(Directions for this task):
Lines of the material that include the string "pose" should be returned.

(Listed records):

=== Begin Enclosure ===

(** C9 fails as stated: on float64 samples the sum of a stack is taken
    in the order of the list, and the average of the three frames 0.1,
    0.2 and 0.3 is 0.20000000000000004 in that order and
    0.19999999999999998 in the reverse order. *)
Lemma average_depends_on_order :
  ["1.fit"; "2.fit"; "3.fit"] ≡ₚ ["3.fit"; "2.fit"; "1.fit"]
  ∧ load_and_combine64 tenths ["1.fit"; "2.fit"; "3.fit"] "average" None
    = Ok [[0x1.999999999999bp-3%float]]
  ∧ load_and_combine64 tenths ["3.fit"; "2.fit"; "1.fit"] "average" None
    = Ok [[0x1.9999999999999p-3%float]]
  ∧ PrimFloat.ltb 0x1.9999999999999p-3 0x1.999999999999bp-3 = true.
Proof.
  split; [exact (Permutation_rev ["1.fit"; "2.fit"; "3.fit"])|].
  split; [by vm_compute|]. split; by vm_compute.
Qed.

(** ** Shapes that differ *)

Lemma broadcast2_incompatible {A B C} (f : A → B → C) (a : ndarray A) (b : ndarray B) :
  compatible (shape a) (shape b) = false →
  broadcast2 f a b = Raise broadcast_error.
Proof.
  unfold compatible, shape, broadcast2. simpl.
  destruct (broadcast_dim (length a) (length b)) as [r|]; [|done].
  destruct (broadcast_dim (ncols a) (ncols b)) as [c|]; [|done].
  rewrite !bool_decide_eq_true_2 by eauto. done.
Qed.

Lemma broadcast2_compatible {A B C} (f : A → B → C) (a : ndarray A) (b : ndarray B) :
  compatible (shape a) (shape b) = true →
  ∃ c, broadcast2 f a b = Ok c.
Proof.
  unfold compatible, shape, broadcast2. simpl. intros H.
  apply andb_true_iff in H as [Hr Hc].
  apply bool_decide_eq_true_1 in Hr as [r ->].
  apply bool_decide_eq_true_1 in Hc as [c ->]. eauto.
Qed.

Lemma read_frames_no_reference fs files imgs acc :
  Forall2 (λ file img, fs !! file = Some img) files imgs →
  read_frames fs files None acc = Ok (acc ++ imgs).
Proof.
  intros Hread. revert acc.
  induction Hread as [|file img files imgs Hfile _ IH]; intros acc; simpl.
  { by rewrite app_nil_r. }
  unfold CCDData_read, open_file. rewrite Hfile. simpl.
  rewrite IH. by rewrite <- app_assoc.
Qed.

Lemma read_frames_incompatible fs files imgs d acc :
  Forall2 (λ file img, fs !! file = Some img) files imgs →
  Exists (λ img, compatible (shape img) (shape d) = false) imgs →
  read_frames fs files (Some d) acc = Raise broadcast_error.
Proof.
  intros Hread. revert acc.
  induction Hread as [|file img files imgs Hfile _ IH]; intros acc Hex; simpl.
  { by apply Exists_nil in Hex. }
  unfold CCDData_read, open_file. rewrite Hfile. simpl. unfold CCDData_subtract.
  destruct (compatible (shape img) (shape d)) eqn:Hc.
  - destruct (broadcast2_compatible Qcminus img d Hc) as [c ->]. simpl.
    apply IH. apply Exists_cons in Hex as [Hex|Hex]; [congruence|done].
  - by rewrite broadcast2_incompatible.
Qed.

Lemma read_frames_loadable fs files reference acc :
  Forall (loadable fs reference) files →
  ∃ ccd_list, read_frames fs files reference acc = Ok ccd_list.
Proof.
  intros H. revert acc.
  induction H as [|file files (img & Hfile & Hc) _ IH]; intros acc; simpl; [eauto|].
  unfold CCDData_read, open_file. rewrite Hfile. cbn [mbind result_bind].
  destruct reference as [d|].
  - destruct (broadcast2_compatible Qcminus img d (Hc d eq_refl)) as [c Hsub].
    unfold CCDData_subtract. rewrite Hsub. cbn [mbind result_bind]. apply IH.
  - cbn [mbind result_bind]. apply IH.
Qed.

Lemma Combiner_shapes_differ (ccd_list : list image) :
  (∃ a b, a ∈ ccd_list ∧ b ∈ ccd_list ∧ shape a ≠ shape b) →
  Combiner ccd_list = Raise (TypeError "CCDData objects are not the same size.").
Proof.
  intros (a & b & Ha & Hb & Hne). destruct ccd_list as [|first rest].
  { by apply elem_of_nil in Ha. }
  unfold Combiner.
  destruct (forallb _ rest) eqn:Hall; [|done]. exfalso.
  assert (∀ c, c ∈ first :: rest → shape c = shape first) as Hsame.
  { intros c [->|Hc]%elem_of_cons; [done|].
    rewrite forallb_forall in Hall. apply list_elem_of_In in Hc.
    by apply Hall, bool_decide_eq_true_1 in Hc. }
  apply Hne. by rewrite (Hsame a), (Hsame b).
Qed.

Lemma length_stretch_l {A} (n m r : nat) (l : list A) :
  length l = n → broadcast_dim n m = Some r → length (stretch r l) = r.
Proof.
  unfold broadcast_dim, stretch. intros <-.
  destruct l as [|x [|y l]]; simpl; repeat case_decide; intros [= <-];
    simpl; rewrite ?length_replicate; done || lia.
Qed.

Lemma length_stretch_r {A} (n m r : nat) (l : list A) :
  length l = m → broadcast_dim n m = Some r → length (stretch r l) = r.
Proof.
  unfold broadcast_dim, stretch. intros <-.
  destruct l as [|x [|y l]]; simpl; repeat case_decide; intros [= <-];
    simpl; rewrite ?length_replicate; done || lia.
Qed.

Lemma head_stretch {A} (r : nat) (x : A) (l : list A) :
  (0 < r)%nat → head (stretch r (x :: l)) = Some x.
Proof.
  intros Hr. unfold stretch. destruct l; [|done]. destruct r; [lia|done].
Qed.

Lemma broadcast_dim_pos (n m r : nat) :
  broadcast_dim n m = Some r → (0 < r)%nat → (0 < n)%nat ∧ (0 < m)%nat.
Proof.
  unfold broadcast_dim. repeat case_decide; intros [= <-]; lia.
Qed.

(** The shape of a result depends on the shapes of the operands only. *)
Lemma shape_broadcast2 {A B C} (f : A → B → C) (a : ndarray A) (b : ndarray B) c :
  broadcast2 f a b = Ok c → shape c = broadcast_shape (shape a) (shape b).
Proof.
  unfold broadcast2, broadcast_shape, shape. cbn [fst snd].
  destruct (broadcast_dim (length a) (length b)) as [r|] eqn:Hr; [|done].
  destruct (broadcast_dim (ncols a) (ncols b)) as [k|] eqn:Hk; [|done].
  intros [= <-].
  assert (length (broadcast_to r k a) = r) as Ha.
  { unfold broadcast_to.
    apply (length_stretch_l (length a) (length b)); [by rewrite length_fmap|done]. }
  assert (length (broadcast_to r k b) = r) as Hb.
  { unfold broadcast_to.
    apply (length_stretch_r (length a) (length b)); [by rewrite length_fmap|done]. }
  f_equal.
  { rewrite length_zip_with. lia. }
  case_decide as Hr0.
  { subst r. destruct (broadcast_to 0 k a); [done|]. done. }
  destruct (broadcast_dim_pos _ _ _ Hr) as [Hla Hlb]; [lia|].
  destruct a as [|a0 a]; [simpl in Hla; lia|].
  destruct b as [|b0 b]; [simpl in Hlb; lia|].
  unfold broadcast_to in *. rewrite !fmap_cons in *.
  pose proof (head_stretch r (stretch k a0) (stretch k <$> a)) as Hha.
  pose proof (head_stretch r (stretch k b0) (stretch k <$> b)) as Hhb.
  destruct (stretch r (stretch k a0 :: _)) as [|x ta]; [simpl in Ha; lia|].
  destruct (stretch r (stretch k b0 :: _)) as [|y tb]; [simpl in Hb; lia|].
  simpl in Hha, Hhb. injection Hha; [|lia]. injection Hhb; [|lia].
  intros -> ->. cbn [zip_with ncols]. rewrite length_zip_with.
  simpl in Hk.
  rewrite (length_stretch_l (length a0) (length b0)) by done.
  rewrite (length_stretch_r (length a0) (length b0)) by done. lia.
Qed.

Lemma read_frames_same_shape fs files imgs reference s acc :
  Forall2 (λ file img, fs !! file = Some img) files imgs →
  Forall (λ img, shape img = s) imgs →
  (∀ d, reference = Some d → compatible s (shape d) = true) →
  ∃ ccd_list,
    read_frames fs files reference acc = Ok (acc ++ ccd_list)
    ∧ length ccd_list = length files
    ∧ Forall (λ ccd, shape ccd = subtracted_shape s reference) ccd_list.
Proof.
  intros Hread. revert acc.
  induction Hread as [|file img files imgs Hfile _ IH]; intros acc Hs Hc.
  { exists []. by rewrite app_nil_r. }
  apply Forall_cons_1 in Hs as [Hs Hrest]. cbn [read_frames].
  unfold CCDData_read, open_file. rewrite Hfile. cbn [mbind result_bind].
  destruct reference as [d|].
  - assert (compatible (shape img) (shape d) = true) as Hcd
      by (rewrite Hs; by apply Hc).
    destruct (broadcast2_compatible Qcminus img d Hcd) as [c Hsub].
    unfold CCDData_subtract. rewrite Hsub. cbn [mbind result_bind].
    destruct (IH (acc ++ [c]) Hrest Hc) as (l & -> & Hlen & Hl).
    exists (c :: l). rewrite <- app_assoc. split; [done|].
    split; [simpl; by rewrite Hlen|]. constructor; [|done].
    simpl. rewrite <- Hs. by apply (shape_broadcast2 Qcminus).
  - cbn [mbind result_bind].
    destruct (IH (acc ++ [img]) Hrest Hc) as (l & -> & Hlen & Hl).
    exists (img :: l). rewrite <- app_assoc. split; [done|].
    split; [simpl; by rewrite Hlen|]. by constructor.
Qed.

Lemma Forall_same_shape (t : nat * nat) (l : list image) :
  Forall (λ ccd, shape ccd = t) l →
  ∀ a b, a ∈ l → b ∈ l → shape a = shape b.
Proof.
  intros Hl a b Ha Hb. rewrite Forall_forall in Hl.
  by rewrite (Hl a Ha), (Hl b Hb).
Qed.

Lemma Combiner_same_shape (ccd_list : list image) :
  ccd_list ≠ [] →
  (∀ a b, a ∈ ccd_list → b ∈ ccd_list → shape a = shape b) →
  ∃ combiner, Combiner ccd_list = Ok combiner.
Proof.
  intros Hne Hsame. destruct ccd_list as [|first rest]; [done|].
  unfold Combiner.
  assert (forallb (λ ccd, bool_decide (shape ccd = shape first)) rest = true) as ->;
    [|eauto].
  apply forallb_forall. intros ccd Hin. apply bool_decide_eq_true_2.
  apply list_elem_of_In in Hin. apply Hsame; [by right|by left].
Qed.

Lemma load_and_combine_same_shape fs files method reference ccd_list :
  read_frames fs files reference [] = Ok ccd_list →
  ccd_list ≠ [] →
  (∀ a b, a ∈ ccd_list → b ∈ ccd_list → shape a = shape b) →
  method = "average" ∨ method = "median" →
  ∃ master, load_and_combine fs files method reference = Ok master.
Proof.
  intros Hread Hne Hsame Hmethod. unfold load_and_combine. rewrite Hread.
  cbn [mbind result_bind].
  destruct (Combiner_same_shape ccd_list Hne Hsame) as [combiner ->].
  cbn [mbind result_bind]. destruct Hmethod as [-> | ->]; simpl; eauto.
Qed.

=== End Enclosure ===

(Written answer):
  pose proof (head_stretch r (stretch k a0) (stretch k <$> a)) as Hha.
  pose proof (head_stretch r (stretch k b0) (stretch k <$> b)) as Hhb.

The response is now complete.